標準偏差の気持ち
標準偏差の前に理解しておくと良いことがあります。
平均と分散です。
平均(算術平均)とは、要素の総和を要素数で割った結果のことですね。
$$ \frac{1}{n} \sum_{j=1}^{n} x_j $$
これです。では分散はというと、
$$ \frac{1}{n} \sum_{j=1}^{n} (x_j - \bar{x})^2 $$
$\frac{1}{n} \sum_{j=1}^{n}$の右側が、平均では$x_j $で、分散では$(x_j - \bar{x})^2 $になってます。「(各要素) - (要素全体の平均)」の2乗の総和を要素数で割ったものが分散です。つまり、一個一個の要素が、平均に比べてどれだけ離れているかを調べて(負の値になったものを足さないようにするために2乗します)、その平均値を出しているということになります。
分散は要素の散らばり具合を調べる指標になりますね。
ここまでくれば標準偏差がわかります。
標準偏差は、
$$ \sqrt[2]{\frac{1}{n} \sum_{j=1}^{n} (x_j - \bar{x})^2} $$
です。つまり分散の平方根です。
なぜ平方根にするかというと、分散が2乗しているからです。分散を平方根にすることで、平均値からどれだけずれているかを把握することができます。

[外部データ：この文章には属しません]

(* ===== verification/_CoqProject ===== *)
-Q . S2P
Prelude.v
Crc32c.v
PageBitmap.v
IOBackend.v
Config.v
MetaFile.v
Sha256.v
UrlKey.v
FileEntry.v
FileEntryInv.v
FileEntryRead.v
FileEntryFlush.v
FileEntryMeta.v
FileEntryFrame.v
SlotStore.v
SlotCodec.v
SlotScan.v
SlotCommit.v
SlotCreate.v
ReplicaFile.v
ReplicaStore.v
ReplicaView.v
IOFrame.v
ReplicaPublish.v
ReplicaAdopt.v
CacheStore.v
CacheFrame.v
CacheEvict.v
CacheOps.v
CacheOpen.v
CacheAdmin.v
CacheCleanup.v
WireRead.v
WireSpan.v
WireServe.v
Footprint.v
RootFile.v
TreeMeta.v
TreeSafe.v
TreeParse.v
FillLayout.v
FillHeader.v
FillBasket.v
TreeSound.v
FillGeometry.v
Transposer.v
TransposeBasket.v
TransposeFinish.v
TransposeSound.v
ReadMap.v
ReadShare.v
ReadStep.v
ReadRuns.v
ReadRule.v
ReadRuleSpec.v
ReadRuleLive.v
Executor.v
OpenRetry.v
OpenLazy.v
OpenRun.v
OpenUsers.v
Stitch.v
StitchServe.v
StitchReads.v
Xxh3.v
RNTupleMeta.v
RNTupleSafe.v
RNTupleSound.v
RNTuplePatch.v
RNTupleRewrite.v
RNTupleBuild.v
RNTupleReads.v
RNTupleSame.v
RNTupleReplica.v
Prefetch.v
PrefetchWire.v
PrefetchGate.v
ColdRun.v
ColdLayout.v
ColdSlots.v
Lemma zget_zset_ne l i j x : 0 <= i -> 0 <= j -> i <> j -> zget (zset l i x) j = zget l j.
Proof.
  unfold zget, zset. intros. rewrite !nth_lookup.
  by rewrite list_lookup_insert_ne by lia.
Qed.

Lemma zget_zset l i j x :
  0 <= i < zlen l -> 0 <= j -> zget (zset l i x) j = if decide (i = j) then x else zget l j.
Proof.
  intros. case_decide; subst; [by apply zget_zset_eq | by apply zget_zset_ne; lia].
Qed.

Lemma zget_zeros n i : zget (zeros n) i = 0.
Proof.
  unfold zget, zeros. rewrite nth_lookup.
  destruct (replicate _ _ !! _) eqn:E; [|done]. by apply lookup_replicate in E as [-> _].
Qed.

Lemma zget_app_l a b i : 0 <= i < zlen a -> zget (a ++ b) i = zget a i.
Proof. unfold zget, zlen. intros. by rewrite app_nth1 by lia. Qed.
Lemma zget_app_r a b i : zlen a <= i -> zget (a ++ b) i = zget b (i - zlen a).
Proof. unfold zget, zlen. intros. rewrite app_nth2 by lia. f_equal. lia. Qed.

Lemma Forall_zget (P : Z -> Prop) l i : Forall P l -> P 0 -> P (zget l i).
Proof.
  intros Hl H0. unfold zget. rewrite nth_lookup.
  destruct (l !! _) eqn:E; [|done]. by eapply Forall_lookup_1.
Qed.

(** ** Little-endian fields: [put<T>] and [get<T>] of the serializers *)

Fixpoint le_bytes (n : nat) (v : Z) : bytes :=
  match n with
  | O => []
  | S n' => v mod p8 :: le_bytes n' (v / p8)
  end.

Fixpoint le_val (l : bytes) : Z :=
  match l with
  | [] => 0
  | b :: l' => b + p8 * le_val l'
  end.

(** [put<uintN_t>(buf, off, v)]: the low [n] bytes of [v]. *)
Definition putLE (n : nat) (buf : bytes) (off v : Z) : bytes := zsplice buf off (le_bytes n v).
(** [get<uintN_t>(p + off)]. *)
Definition getLE (n : nat) (buf : bytes) (off : Z) : Z := le_val (zsub buf off (Z.of_nat n)).

Lemma length_le_bytes n v : length (le_bytes n v) = n.
Proof. revert v. induction n; intros; simpl; [done|by rewrite IHn]. Qed.
Lemma zlen_le_bytes n v : zlen (le_bytes n v) = Z.of_nat n.
Proof. unfold zlen. by rewrite length_le_bytes. Qed.

Lemma le_bytes_is_byte n v : Forall is_byte (le_bytes n v).
Proof.
  revert v. induction n; intros; simpl; constructor; [|done].
  apply Z.mod_pos_bound. lia.
Qed.

Lemma le_val_bytes n v : 0 <= v < p8 ^ Z.of_nat n -> le_val (le_bytes n v) = v.
Proof.
  revert v. induction n as [|n IH]; intros v Hv.
  - change (p8 ^ Z.of_nat 0) with 1 in Hv. simpl. lia.
  - cbn [le_bytes le_val]. rewrite IH.
    + symmetry. rewrite Z.add_comm. apply Z.div_mod. lia.
    + rewrite Nat2Z.inj_succ, Z.pow_succ_r in Hv by lia. split.
      * apply Z.div_pos; lia.
      * apply Z.div_lt_upper_bound; lia.
Qed.

Lemma le_val_range l : Forall is_byte l -> 0 <= le_val l < p8 ^ zlen l.
Proof.
  induction 1 as [|b l Hb Hl IH]; [by vm_compute|].
  rewrite zlen_cons, Z.pow_add_r by (pose proof (zlen_nonneg l); lia).
  change (p8 ^ 1) with p8. unfold is_byte in Hb. cbn [le_val]. lia.
Qed.

Lemma le_bytes_val l : Forall is_byte l -> le_bytes (length l) (le_val l) = l.
Proof.
  induction 1 as [|b l Hb Hl IH]; [done|]. cbn [length le_val le_bytes].
  unfold is_byte in Hb.
  replace ((b + p8 * le_val l) mod p8) with b
    by (rewrite Z.mul_comm, Z.mod_add, Z.mod_small by lia; done).
  replace ((b + p8 * le_val l) / p8) with (le_val l).
  - by rewrite IH.
  - rewrite Z.mul_comm, Z.div_add, Z.div_small by lia. lia.
Qed.

Lemma zlen_putLE n buf off v :
  0 <= off -> off + Z.of_nat n <= zlen buf -> zlen (putLE n buf off v) = zlen buf.
Proof. intros. unfold putLE. apply zlen_zsplice; rewrite ?zlen_le_bytes; lia. Qed.

Lemma getLE_putLE_same n buf off v :
  0 <= off -> off + Z.of_nat n <= zlen buf -> 0 <= v < p8 ^ Z.of_nat n ->
  getLE n (putLE n buf off v) off = v.
Proof.
  intros. unfold getLE, putLE.
  rewrite zsub_zsplice_same; rewrite ?zlen_le_bytes; [|lia..]. by apply le_val_bytes.
Qed.

Lemma zsub_putLE_before n buf off v o m :
  0 <= o -> 0 <= m -> o + m <= off -> off <= zlen buf ->
  zsub (putLE n buf off v) o m = zsub buf o m.
Proof. apply zsub_zsplice_before. Qed.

たとえば分散が100であれば、標準偏差が10になるので、平均値から平均的に10ばらついているということになります。
Pythonで実装してみましょう
import numpy as np
np.random.seed(seed=0)
nums = np.random.randint(0,100,10)
nums
array([44, 47, 64, 67, 67, 9, 83, 21, 36, 87])
平均(算術平均)$ \frac{1}{n} \sum_{j=1}^{n} x_j $は
(1/len(nums)) * sum(nums)
52.5
そして分散$ \frac{1}{n} \sum_{j=1}^{n} (x_j - \bar{x})^2 $は
(1/len(nums)) * sum((nums - (1/len(nums)) * sum(nums))**2)
593.25
標準偏差は$ \sqrt[2]{\frac{1}{n} \sum_{j=1}^{n} (x_j - \bar{x})^2} $
np.sqrt((1/len(nums)) * sum((nums - (1/len(nums)) * sum(nums))**2))
24.3567239176372
ということで、この十個の数値は52.5という平均値をとり、その平均値から平均的に24.4程度ばらついているということになります。